======== Data records

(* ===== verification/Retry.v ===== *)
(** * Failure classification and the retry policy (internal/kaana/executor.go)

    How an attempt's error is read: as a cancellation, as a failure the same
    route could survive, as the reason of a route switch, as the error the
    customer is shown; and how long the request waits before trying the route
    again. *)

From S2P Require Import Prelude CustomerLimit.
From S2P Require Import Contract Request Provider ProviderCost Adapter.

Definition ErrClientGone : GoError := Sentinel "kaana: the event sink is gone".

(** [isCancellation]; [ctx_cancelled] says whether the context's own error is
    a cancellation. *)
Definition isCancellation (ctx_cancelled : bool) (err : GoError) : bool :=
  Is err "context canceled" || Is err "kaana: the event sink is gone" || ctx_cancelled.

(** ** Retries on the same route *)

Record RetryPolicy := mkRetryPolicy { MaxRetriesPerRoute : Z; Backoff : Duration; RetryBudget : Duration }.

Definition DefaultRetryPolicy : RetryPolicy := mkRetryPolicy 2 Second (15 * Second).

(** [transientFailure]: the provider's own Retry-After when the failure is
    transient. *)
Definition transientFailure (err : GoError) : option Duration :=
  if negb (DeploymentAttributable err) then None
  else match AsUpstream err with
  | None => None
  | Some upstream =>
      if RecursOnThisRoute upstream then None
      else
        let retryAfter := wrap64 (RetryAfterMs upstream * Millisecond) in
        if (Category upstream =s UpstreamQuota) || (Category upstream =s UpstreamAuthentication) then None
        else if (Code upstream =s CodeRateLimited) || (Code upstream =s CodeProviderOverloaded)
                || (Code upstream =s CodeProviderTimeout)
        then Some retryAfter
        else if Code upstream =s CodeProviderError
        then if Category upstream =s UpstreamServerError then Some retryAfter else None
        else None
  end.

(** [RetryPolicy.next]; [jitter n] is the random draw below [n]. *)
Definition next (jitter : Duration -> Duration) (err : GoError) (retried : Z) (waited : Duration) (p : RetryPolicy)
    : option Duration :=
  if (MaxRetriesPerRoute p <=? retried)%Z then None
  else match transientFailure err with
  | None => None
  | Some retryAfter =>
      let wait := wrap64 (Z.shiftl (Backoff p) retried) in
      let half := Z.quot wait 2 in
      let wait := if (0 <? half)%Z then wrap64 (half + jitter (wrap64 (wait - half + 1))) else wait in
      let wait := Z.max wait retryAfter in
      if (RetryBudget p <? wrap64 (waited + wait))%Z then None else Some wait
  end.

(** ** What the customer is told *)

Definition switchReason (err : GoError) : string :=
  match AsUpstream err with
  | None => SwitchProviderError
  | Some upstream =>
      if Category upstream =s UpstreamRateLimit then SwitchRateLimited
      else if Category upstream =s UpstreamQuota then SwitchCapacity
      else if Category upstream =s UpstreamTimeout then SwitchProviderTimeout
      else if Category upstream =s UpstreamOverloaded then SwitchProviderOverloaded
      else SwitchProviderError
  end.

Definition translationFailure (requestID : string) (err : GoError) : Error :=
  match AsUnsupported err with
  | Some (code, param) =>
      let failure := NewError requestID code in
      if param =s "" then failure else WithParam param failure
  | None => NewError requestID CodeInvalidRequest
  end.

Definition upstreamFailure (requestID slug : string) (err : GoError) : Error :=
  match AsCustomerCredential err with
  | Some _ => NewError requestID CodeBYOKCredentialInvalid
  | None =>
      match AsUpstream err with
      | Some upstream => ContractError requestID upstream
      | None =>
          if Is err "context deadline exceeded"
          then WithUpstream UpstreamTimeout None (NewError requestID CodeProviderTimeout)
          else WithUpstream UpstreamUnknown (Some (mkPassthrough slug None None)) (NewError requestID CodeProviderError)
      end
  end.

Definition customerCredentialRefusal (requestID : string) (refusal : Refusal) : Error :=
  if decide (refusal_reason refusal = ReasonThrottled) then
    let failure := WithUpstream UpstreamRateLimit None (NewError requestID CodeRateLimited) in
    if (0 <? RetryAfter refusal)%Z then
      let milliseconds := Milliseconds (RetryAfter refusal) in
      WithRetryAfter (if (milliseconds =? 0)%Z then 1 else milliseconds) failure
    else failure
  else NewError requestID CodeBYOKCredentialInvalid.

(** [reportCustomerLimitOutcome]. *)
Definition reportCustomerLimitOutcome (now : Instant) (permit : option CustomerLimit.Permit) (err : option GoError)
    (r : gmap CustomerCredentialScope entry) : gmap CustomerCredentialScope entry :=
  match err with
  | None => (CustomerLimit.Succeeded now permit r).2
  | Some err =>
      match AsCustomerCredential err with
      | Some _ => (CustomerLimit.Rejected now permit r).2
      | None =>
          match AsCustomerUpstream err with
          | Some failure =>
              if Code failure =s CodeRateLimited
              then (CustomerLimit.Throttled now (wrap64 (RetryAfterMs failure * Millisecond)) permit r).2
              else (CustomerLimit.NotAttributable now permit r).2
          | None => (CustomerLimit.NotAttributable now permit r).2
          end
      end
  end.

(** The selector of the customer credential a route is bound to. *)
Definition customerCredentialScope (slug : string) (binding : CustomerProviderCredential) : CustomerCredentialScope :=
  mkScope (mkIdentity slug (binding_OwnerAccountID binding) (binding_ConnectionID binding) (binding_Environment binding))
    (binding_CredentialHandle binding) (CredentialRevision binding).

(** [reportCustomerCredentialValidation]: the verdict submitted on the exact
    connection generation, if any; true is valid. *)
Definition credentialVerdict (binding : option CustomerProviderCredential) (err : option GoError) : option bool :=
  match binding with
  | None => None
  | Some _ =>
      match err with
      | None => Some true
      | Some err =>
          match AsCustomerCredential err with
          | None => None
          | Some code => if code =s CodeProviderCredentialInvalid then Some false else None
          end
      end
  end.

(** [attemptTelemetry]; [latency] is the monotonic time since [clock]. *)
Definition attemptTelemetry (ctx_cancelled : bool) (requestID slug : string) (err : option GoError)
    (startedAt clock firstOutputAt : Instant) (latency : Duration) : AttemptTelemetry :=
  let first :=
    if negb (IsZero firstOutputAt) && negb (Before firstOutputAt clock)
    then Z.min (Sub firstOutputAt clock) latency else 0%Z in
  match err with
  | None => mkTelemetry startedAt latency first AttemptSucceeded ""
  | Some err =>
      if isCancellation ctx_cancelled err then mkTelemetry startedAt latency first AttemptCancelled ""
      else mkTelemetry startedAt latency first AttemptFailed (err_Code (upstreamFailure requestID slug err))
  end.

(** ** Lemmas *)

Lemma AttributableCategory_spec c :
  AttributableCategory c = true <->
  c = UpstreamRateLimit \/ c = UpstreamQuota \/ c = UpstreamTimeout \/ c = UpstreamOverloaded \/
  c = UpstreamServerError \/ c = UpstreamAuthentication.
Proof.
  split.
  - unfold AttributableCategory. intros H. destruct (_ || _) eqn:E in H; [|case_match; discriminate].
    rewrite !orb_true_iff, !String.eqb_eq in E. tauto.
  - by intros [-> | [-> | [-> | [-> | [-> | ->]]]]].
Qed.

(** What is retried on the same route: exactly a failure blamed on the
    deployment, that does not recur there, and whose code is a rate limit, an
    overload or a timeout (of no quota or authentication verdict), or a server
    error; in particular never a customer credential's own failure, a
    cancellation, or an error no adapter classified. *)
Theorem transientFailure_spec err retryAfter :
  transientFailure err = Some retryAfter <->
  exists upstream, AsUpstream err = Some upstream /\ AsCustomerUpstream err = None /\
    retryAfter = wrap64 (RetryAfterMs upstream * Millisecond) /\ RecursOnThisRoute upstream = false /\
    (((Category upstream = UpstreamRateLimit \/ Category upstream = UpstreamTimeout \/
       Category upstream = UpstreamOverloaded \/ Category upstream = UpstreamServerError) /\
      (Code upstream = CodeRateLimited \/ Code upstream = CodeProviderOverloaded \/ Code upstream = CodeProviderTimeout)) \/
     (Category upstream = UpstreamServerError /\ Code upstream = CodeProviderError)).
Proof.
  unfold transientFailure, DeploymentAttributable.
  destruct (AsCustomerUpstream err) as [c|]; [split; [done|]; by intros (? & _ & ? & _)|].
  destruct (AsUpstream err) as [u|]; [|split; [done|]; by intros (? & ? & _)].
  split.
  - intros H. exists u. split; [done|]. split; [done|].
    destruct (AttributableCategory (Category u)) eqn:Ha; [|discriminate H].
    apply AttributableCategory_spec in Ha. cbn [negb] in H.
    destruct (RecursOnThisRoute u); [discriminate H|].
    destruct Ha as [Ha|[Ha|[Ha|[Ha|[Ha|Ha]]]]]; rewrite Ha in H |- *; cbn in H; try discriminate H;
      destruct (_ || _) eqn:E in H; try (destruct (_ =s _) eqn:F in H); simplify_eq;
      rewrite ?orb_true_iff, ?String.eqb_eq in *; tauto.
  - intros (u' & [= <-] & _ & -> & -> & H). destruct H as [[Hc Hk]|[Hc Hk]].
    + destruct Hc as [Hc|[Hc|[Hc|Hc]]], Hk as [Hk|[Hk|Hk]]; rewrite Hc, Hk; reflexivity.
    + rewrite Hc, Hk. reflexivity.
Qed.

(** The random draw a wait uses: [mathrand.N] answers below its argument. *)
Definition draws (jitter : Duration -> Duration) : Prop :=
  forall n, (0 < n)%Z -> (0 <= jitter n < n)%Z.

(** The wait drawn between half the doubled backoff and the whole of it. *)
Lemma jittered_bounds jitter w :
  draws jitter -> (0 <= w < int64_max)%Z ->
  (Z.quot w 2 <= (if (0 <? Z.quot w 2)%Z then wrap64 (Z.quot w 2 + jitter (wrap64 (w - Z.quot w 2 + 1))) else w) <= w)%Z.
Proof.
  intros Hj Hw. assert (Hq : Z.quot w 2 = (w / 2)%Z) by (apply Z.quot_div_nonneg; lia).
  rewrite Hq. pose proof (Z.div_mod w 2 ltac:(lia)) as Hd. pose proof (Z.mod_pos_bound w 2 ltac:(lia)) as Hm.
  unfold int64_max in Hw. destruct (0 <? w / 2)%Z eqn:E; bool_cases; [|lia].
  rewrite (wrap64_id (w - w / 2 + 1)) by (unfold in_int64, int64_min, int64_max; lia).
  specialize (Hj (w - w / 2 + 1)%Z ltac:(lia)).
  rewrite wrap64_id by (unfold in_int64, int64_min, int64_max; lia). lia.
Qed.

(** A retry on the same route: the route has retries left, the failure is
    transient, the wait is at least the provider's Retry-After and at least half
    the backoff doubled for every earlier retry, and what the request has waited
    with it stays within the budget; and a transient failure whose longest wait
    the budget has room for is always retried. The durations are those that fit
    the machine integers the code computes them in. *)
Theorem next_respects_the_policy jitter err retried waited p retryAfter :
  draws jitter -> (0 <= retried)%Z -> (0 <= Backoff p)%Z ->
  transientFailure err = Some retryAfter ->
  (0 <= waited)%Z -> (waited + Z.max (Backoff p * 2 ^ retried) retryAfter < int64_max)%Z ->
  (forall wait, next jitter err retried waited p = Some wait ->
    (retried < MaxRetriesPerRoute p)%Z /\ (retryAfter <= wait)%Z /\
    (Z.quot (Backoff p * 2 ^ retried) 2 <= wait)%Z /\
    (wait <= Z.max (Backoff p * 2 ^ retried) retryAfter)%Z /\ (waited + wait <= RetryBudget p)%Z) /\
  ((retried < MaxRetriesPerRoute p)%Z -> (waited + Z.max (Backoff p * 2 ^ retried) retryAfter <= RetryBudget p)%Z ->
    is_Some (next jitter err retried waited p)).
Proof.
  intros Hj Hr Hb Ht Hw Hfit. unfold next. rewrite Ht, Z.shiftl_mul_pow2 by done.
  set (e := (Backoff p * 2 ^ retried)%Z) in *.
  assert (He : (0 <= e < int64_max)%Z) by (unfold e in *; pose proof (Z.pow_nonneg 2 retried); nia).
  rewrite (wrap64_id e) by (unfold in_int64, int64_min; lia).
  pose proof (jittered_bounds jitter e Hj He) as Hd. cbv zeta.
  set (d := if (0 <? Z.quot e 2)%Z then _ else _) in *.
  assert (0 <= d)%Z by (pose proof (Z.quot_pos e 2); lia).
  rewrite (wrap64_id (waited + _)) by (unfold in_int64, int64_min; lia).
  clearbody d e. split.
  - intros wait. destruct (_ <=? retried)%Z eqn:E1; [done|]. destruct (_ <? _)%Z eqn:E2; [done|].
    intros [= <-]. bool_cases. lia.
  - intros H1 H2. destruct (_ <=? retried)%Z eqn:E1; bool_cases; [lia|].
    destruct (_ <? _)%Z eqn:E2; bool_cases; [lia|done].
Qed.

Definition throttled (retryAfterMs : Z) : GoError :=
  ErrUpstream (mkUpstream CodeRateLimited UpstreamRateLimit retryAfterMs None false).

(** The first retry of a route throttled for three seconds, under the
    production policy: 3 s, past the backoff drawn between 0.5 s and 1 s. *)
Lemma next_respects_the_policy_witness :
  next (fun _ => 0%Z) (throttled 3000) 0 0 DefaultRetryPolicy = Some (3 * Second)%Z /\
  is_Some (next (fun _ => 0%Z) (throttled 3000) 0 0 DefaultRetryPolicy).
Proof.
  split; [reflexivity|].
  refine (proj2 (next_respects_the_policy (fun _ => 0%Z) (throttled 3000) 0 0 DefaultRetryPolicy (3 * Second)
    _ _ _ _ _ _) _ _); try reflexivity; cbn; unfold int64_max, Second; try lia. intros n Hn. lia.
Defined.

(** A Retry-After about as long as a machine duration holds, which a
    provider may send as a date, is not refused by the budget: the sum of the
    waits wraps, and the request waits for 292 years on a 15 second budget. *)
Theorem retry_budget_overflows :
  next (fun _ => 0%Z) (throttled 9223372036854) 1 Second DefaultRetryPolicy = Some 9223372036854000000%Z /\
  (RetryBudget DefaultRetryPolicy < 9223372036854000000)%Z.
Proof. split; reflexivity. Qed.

================

-- Problem requirements --
As listed above, the lines from the line with "let wait := wrap64" to the line with "(** [reportCustomerLimitOutcome]. *)" are to be echoed exactly, with both ends included and nothing added.

-- Answer to this exercise --
      let wait := wrap64 (Z.shiftl (Backoff p) retried) in
      let half := Z.quot wait 2 in
      let wait := if (0 <? half)%Z then wrap64 (half + jitter (wrap64 (wait - half + 1))) else wait in
      let wait := Z.max wait retryAfter in
      if (RetryBudget p <? wrap64 (waited + wait))%Z then None else Some wait
  end.

(** ** What the customer is told *)

Definition switchReason (err : GoError) : string :=
  match AsUpstream err with
  | None => SwitchProviderError
  | Some upstream =>
      if Category upstream =s UpstreamRateLimit then SwitchRateLimited
      else if Category upstream =s UpstreamQuota then SwitchCapacity
      else if Category upstream =s UpstreamTimeout then SwitchProviderTimeout
      else if Category upstream =s UpstreamOverloaded then SwitchProviderOverloaded
      else SwitchProviderError
  end.

Definition translationFailure (requestID : string) (err : GoError) : Error :=
  match AsUnsupported err with
  | Some (code, param) =>
      let failure := NewError requestID code in
      if param =s "" then failure else WithParam param failure
  | None => NewError requestID CodeInvalidRequest
  end.

Definition upstreamFailure (requestID slug : string) (err : GoError) : Error :=
  match AsCustomerCredential err with
  | Some _ => NewError requestID CodeBYOKCredentialInvalid
  | None =>
      match AsUpstream err with
      | Some upstream => ContractError requestID upstream
      | None =>
          if Is err "context deadline exceeded"
          then WithUpstream UpstreamTimeout None (NewError requestID CodeProviderTimeout)
          else WithUpstream UpstreamUnknown (Some (mkPassthrough slug None None)) (NewError requestID CodeProviderError)
      end
  end.

Definition customerCredentialRefusal (requestID : string) (refusal : Refusal) : Error :=
  if decide (refusal_reason refusal = ReasonThrottled) then
    let failure := WithUpstream UpstreamRateLimit None (NewError requestID CodeRateLimited) in
    if (0 <? RetryAfter refusal)%Z then
      let milliseconds := Milliseconds (RetryAfter refusal) in
      WithRetryAfter (if (milliseconds =? 0)%Z then 1 else milliseconds) failure
    else failure
  else NewError requestID CodeBYOKCredentialInvalid.

(** [reportCustomerLimitOutcome]. *)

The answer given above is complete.